El teff es un cereal que además de contener mucho hierro y proteínas y no tener gluten, resiste bien la escasez de agua. Sin embargo este año el clima ha sido especialmente severo. Dicen que no se podrán colmar los pequeños y rústicos graneros y que se cierne de nuevo la plaga del hambre. Los fantasmas de las peores hambrunas del 1973 y 1984 aún no se han esfumado del inconsciente colectivo.
Hoy se difunde por todos los medios que San Sebastián va a acoger la primera universidad en “ciencias gastronómicas”. Deseo lo mejor para esta facultad pionera, pero también espero que alguno de sus doctores vuele a Zway y aprenda el supremo arte culinario de la supervivencia con cuatro plantas de teff y macedonia de insectos. Espero que la primera lección de alta cocina que se imparta en la facultad sea el principio superior de alimento para todos los estómagos. Espero que por pura dignidad humana este arte no vuele más allá de lo debido, que la sofisticación culinaria no sea asignatura en un mundo en el que tantos hermanos no tienen nada que llevarse a la boca.

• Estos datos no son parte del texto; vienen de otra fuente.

Lemma max_weeks_above (d : Db.t) (plan_id : Z) (pw : plan_workout) :
  In pw (plan_workouts d) -> pw_plan_id pw = plan_id ->
  (1 <= pw_week pw)%Z ->
  (pw_week pw <= max_weeks d plan_id)%Z.
Proof.
  intros Hin Hplan Hweek. unfold max_weeks.
  assert (In (pw_week pw)
            (map pw_week (filter (fun pw => (pw_plan_id pw =? plan_id)%Z)
                            (plan_workouts d)))) as Hw
    by (apply in_map, filter_In; split; [assumption | now apply Z.eqb_eq]).
  destruct (map pw_week _) as [|x l]; [destruct Hw|].
  assert (pw_week pw <= fold_right Z.max x l)%Z as Hle.
  { clear -Hw. destruct Hw as [->|Hw].
    - induction l; cbn [fold_right]; lia.
    - induction l as [|y l IH]; [destruct Hw|]. cbn [fold_right].
      destruct Hw as [->|Hw]; [lia|]. specialize (IH Hw). lia. }
  unfold or_else. destruct (Z.eqb_spec (fold_right Z.max x l) 0); lia.
Qed.

(** X11. [get_plan_summary] lists the weeks 1, 2, ... up to the largest
    week number of the plan's workouts, one entry each and in this order: a
    plan without workouts has an empty summary, and every week from 1 on
    that has a workout has its entry. *)
Theorem plan_summary_lists_weeks (d : Db.t) (plan_id : Z) :
  map ws_week (get_plan_summary d plan_id)
  = range 1 (max_weeks d plan_id + 1)
  /\ length (get_plan_summary d plan_id) = Z.to_nat (max_weeks d plan_id)
  /\ ((forall pw, In pw (plan_workouts d) -> pw_plan_id pw <> plan_id) ->
      get_plan_summary d plan_id = [])
  /\ (forall pw, In pw (plan_workouts d) -> pw_plan_id pw = plan_id ->
                 (1 <= pw_week pw)%Z ->
                 In (pw_week pw) (map ws_week (get_plan_summary d plan_id))).
Proof.
  assert (map ws_week (get_plan_summary d plan_id)
          = range 1 (max_weeks d plan_id + 1)) as Hweeks.
  { unfold get_plan_summary. rewrite map_map. simpl. apply map_id. }
  split; [exact Hweeks|]. split; [|split].
  - rewrite <- (length_map ws_week), Hweeks.
    unfold range. rewrite length_map, length_seq. f_equal. lia.
  - intros Hnone. unfold get_plan_summary, max_weeks.
    assert (filter (fun pw => (pw_plan_id pw =? plan_id)%Z) (plan_workouts d)
            = []) as ->; [|reflexivity].
    destruct (filter _ (plan_workouts d)) as [|pw l] eqn:Hf; [reflexivity|].
    assert (In pw (filter (fun pw => (pw_plan_id pw =? plan_id)%Z)
                     (plan_workouts d))) as Hin by (rewrite Hf; now left).
    apply filter_In in Hin as [Hin Heq]. apply Z.eqb_eq in Heq.
    now destruct (Hnone pw Hin).
  - intros pw Hin Hplan Hweek. rewrite Hweeks.
    pose proof (max_weeks_above d plan_id pw Hin Hplan Hweek) as Hmax.
    unfold range. apply in_map_iff.
    exists (Z.to_nat (pw_week pw - 1)). split; [lia|].
    apply in_seq. lia.
Qed.

Lemma plan_summary_lists_weeks_witness :
  get_plan_summary TrackerExamples.no_sessions 2 = [].
Proof.
  apply (plan_summary_lists_weeks TrackerExamples.no_sessions 2).
  intros pw [<-|[]]. discriminate.
Defined.

End Summaries.
(** ** A callee with a single return at its end *)

(** A call that is not a tail call is inlined, the only [Return] of the
    callee ends its last block, and the stored [last] of the block list
    and of that block name the block and the [Return] (line 309).
    Then nothing but the skeleton is allocated (no return block, no PHI:
    the allocator stands where the skeleton ends), the iteration of the
    copy loop for the [Return] inserts nothing into any block, the call
    is removed, and, if the [Return] carries a value [v], every user of
    the call names [MAP(v)] wherever it named the call ([MAP] is the
    mapping table built from the numbering of the callee and the
    arguments of the call). *)
Theorem single_return_is_substituted :
  forall ctx ictx fr call_ref ctx' ictx' g c n callee_ref args F count init b blk r ri o,
    funcs ctx !! fr = Some g ->
    insts g !! call_ref = Some c ->
    data c = Call n (callee_function callee_ref) args false ->
    funcs ctx !! callee_ref = Some F ->
    instruction_count F true = Ok (S count) ->
    function_instructions F = Ok (init ++ [(b, r)]) ->
    (forall p inst, p ∈ init -> insts F !! p.2 = Some inst -> kind inst <> IR_RETURN) ->
    blocks_last F = Some b ->
    blks F !! b = Some blk ->
    instructions_last blk = Some r ->
    insts F !! r = Some ri ->
    kind ri = IR_RETURN ->
    data ri = Operand o ->
    (forall k, is_Some (insts g !! k) -> k < fresh ctx) ->
    ir_inline_call ctx ictx fr call_ref = Ok (ctx', ictx', true) ->
    exists g' F1 F2 table,
      funcs ctx' !! fr = Some g' /\
      enumerate_blocks F 0 0 (blocks F) = Ok F1 /\
      map_parameters F1 (seq (fresh ctx) (S count)) args (S count)
        (length (parameters F)) 0 (parameters F) = Ok (F2, table) /\
      fresh ctx' = fresh ctx + S count + (length (blocks F) - 1) /\
      (forall blk2 bvec idx cs cs1,
          blks F2 !! b = Some blk2 ->
          cs_return_block cs = None ->
          copy_instruction F2 bvec call_ref false idx b blk2 cs r = Ok cs1 ->
          blks (cs_caller cs1) = blks (cs_caller cs) /\
          cs_fresh cs1 = cs_fresh cs /\ cs_return_block cs1 = None) /\
      insts g' !! call_ref = None /\
      match o with
      | Some v =>
          exists v',
            MAP F2 table v = Ok v' /\
            forall u ru,
              u ∈ users c -> u <> call_ref -> u ∉ args -> insts g !! u = Some ru ->
              exists ru',
                insts g' !! u = Some ru' /\ kind ru' = kind ru /\
                data ru' = subst_data call_ref v' (data ru)
      | None => users c = []
      end.
Proof.
  intros ctx ictx fr call_ref ctx' ictx' g c n callee_ref args F count init b blk r ri o
    Hg Hc Hd HF Hcount Htrav Hinit Hlb Hblk Hli Hri Hk Hdo Hfresh Hcall.
  destruct (ir_inline_call_inv _ _ _ _ _ _ _ _ _ _ _ _ _ _ Hg Hc Hd HF Hcount Hcall)
    as (Hne & hist & idx & Htp & _).
  destruct Htp as [call_block cb before call_next F1 F2 table cs g3 g5 last_block lb g7 g10
                     Hparent Hcb Hsplit HF1 HF2 Hcopy Hfix Hremove Hlast Hlbk Hafter Hfree
                     -> ->].
  simpl in Hafter. inversion Hafter; subst g7; clear Hafter.
  (* the numbered callee *)
  assert (Hsame : same_but_ids F F2).
  { eapply same_but_ids_trans; [by eapply enumerate_blocks_same|].
    by eapply map_parameters_same. }
  destruct (same_but_ids_inst_rev _ _ _ _ Hsame Hri) as (ri2 & Hri2 & _).
  destruct (same_but_ids_kind _ _ _ _ _ Hsame Hri Hri2) as (Hk2 & Hd2 & _).
  assert (Hlb2 : blocks_last F2 = Some b).
  { destruct Hsame as (_ & _ & _ & _ & _ & _ & _ & ->). done. }
  assert (Hdrop : forall blk2 bvec idx0 cs0 cs1,
             blks F2 !! b = Some blk2 -> cs_return_block cs0 = None ->
             copy_instruction F2 bvec call_ref false idx0 b blk2 cs0 r = Ok cs1 ->
             blks (cs_caller cs1) = blks (cs_caller cs0) /\ cs_fresh cs1 = cs_fresh cs0 /\
             cs_return_block cs1 = None /\
             match o with
             | Some v => exists v', MAP F2 (cs_table cs0) v = Ok v' /\
                                    cs_return_value cs1 = Some v'
             | None => cs_return_value cs1 = cs_return_value cs0
             end).
  { intros blk2 bvec idx0 cs0 cs1 Hblk2 Hrb Hstep.
    destruct (same_but_ids_block_last _ _ _ _ _ Hsame Hblk Hblk2) as (_ & Hins).
    eapply copy_instruction_drops; eauto; try congruence. }
  (* the copy loop *)
  apply copy_instructions_flat in Hcopy as (l & Hl & Hfold).
  rewrite (function_instructions_same _ _ Hsame), Htrav in Hl.
  inversion Hl; subst l; clear Hl.
  rewrite foldM_app in Hfold. apply bind_Ok in Hfold as (cs1 & Hinit1 & Hlaststep).
  simpl in Hlaststep. apply bind_Ok in Hlaststep as (cs2 & Hlaststep & Hcs2).
  inversion Hcs2; subst cs2; clear Hcs2.
  destruct (copy_loop_no_return _ _ _ _ _ _ _ _ Hinit1) as (Erb & Erv & Efr & Etab).
  { intros p inst2 Hp Hinst2.
    destruct (same_but_ids_inst _ _ _ _ Hsame Hinst2) as (inst & Hinst & _).
    destruct (same_but_ids_kind _ _ _ _ _ Hsame Hinst Hinst2) as (-> & _).
    by eapply Hinit. }
  simpl_cs.
  unfold copy_step in Hlaststep. apply bind_Ok in Hlaststep as (blk2 & Hblk2%of_option_Ok & Hlaststep).
  simpl in Hblk2, Hlaststep.
  destruct (Hdrop _ _ _ _ _ Hblk2 Erb Hlaststep) as (_ & Efr' & Erb' & Hrv').
  rewrite Etab in Hrv'. rewrite Erv in Hrv'.
  eexists _, F1, F2, table.
  split; [simpl; apply lookup_insert_eq|].
  split; [done|]. split; [done|].
  split; [simpl; congruence|].
  split.
  { intros blk3 bvec idx0 cs0 cs3 Hb3 Hrb3 Hstep3.
    destruct (Hdrop _ _ _ _ _ Hb3 Hrb3 Hstep3) as (? & ? & ? & _). done. }
  (* the call is gone *)
  pose proof (ir_remove_lookup _ _ _ Hremove) as (Hgone & Hcore5 & _).
  split.
  { apply (free_unused_lookup_None _ _ _ _ _ Hfree). simpl. apply reparent_lookup_None.
    destruct (reattach_insts g5 last_block lb false call_next) as [-> _]. done. }
  (* the record of the call up to the replacement of its uses *)
  assert (Hcall_lt : call_ref < fresh ctx) by (apply Hfresh; eauto).
  set (cs0 := mkCopyState
                (allocate_skeleton
                   (update_block g call_block
                      (fun blk0 => set_instructions_last (last before)
                                     (set_instructions before blk0)))
                   (fresh ctx) (S count) (length (blocks F) - 1) (function cb))
                table None None hist (fresh ctx + S count + (length (blocks F) - 1))) in *.
  assert (Halloc : forall h, h < fresh ctx ->
               insts (cs_caller cs0) !! h = insts g !! h).
  { intros h Hh. unfold cs0. simpl_cs. rewrite allocate_skeleton_insts.
    destruct (decide _); [lia|]. by rewrite insts_update_block. }
  assert (Hloop : foldM (copy_step F2 (call_block :: seq (fresh ctx + S count)
                                          (length (blocks F) - 1)) call_ref false idx)
                        cs0 (init ++ [(b, r)]) = Ok cs).
  { rewrite foldM_app, Hinit1. simpl. unfold copy_step. simpl.
    rewrite (get_block_Some _ _ _ Hblk2). simpl. by rewrite Hlaststep. }
  assert (Husers_call : forall x, x ∈ users c ->
              exists c3, insts g3 !! call_ref = Some c3 /\ x ∈ users c3).
  { intros x Hx.
    destruct (copy_loop_users _ _ _ _ _ _ _ _ call_ref Hloop) as (E & _);
      [unfold cs0; simpl; lia|].
    rewrite Halloc, Hc in E by done. simpl in E.
    destruct (insts (cs_caller cs) !! call_ref) as [c2|] eqn:Hc2; [|discriminate].
    simpl in E. inversion E as [E'].
    eapply fix_up_uses_users; [exact Hfix|exact Hc2|]. by rewrite E'. }
  destruct o as [v|].
  - destruct Hrv' as (v' & Hv' & Hrv). exists v'. split; [done|].
    intros u ru Hu Hucall Huargs Hru.
    assert (Hu_lt : u < fresh ctx) by (apply Hfresh; eauto).
    assert (Hunt : untouched call_ref cs0 u).
    { split; [done|]. split; [|split; [done|unfold cs0; simpl; lia]].
      unfold cs0; simpl. intros Hin.
      destruct (map_parameters_elem _ _ _ _ _ _ _ _ _ _ HF2 Hin) as [Hs|Ha]; [|done].
      apply elem_of_seq in Hs. lia. }
    destruct (copy_loop_frame _ _ _ _ _ _ _ _ _ Hloop Hunt) as (Eu & Hunt').
    rewrite Halloc in Eu by done. rewrite Hru in Eu.
    destruct (users_only_lookup_rev _ _ _ _ (users_only_fix_up_uses _ _ _ _ Hfix) Eu)
      as (ru3 & Hru3 & Hcore3).
    destruct (Husers_call u Hu) as (c3 & Hc3 & Hu3).
    rewrite Hrv in Hremove.
    set (g4 := ir_remove_use g3 v' call_ref) in *.
    clear Hcore5. pose proof (ir_remove_lookup _ _ _ Hremove) as (_ & Hcore5 & _).
    destruct (users_only_lookup_rev _ _ _ _ (users_only_ir_remove_use g3 v' call_ref) Hru3)
      as (ru4 & Hru4 & Hcore4).
    destruct (ir_remove_use_users g3 v' call_ref call_ref c3 u Hc3 Hu3 Hucall)
      as (c4 & Hc4 & Hu4).
    fold g4 in Hru4, Hc4.
    assert (exists ru5, insts (ir_replace_uses g4 call_ref v') !! u = Some ru5 /\
                        kind ru5 = kind ru /\
                        data ru5 = subst_data call_ref v' (data ru))
      as (ru5 & Hru5 & Hk5 & Hd5).
    { unfold core in Hcore3, Hcore4. inversion Hcore3. inversion Hcore4.
      destruct (decide (call_ref = v')) as [<-|Hnv].
      - exists ru4. unfold ir_replace_uses. destruct (decide _); [|done].
        split; [done|]. split; [congruence|]. rewrite subst_data_same. congruence.
      - destruct (ir_replace_uses_lookup g4 call_ref v' c4 u ru4 Hnv Hc4 Hru4 Hucall)
          as (ru5 & Hru5 & Hk5 & _ & Hd5).
        exists ru5. split; [done|]. split; [congruence|].
        rewrite Hd5. destruct (decide (u ∈ users c4)); [congruence|contradiction]. }
    specialize (Hcore5 u Hucall). rewrite Hru5 in Hcore5.
    destruct (insts g5 !! u) as [ru6|] eqn:Hru6; [|discriminate].
    simpl in Hcore5. unfold core in Hcore5. inversion Hcore5.
    destruct (reparent_lookup (reattach g5 last_block lb false call_next)
                last_block call_block false call_next u ru6)
      as (ru7 & Hru7 & Hk7 & Hd7 & _).
    { destruct (reattach_insts g5 last_block lb false call_next) as [-> _]. done. }
    exists ru7. split.
    + rewrite (free_unused_lookup _ _ _ _ _ Hfree); [exact Hru7|].
      by destruct Hunt' as (_ & ? & _).
    + split; congruence.
  - (* a call without value has no users when it is removed *)
    rewrite Hrv' in Hremove. simpl in Hremove.
    destruct (users c) as [|x us] eqn:Hus; [done|].
    destruct (Husers_call x) as (c3 & Hc3 & Hx3); [by left|].
    unfold ir_remove in Hremove. rewrite (get_inst_Some _ _ _ Hc3) in Hremove.
    simpl in Hremove. destruct (users c3); [by apply elem_of_nil in Hx3|discriminate].
Qed.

Volvemos a la aldea de Germana, para observar que en medio de la mayoría de cabañas tradicionales redondas, hay unas pocas que son cuadradas. Llegan a tener incluso dos habitaciones y techo de uralita, signo de una economía más próspera. Son las viviendas de los más “ricos”. Por la carretera principal a Addis Abeba desde Zway las cabañas van abandonando sus formas amables y redondas, van cuadrándose y cubriéndose también de esas planchas artificiales que tanto calor generan dentro.
Hay mucha emigración rural a las ciudades. El “caro lujo” de las viviendas de cuatro paredes amontonadas comporta el precio del alejamiento de la naturaleza salvaje, de la paz y el aire limpio de la sabana, aquello que en realidad aún dignificaba la vida de los campesinos. Cierto, en las noches del duro asfalto ya no habrá amenaza de las hienas. El felino de fuerte dentadura no lanzará su nocturno e inconfundible aullido. Ya no habrá ninguna cabra amenazada. Sin embargo, la vida sencilla y natural, aún en la extrema austeridad de la sabana, equivale a sórdida podredumbre en mitad del asfalto.
Dicen que ya calientan los motores modernas vespinos con tele-engera de bacon y mozarella en el maletín. Será mejor retornar a Etiopía. No conviene dejar muchos pendientes tras nosotros. Será necesario volver sobre nuestros pasos y en alguna árida sábana, a las puertas de una humilde choza, en las calles de un barrio miserable, manchar nuestra impoluta camisa. Será preciso aupar al niño y apretarle en nuestros brazos y así en esa criatura abrazar a toda la humanidad sufriente y así vencer sobre nosotros mismos, sobre nuestros temores, sobre nuestra falta de fe. Será preciso tragar la genuina engera con picante verdura y además sonreír ante los humildes y sobreatentos anfitriones.
¡Por los graneros llenos en todas las latitudes, por la vida sin amenazas en medio de todas las sabanas, a las puertas de todas las chozas! ¡Por los viajeros que mancharán, en amoroso e inolvidable abrazo, todas sus camisas!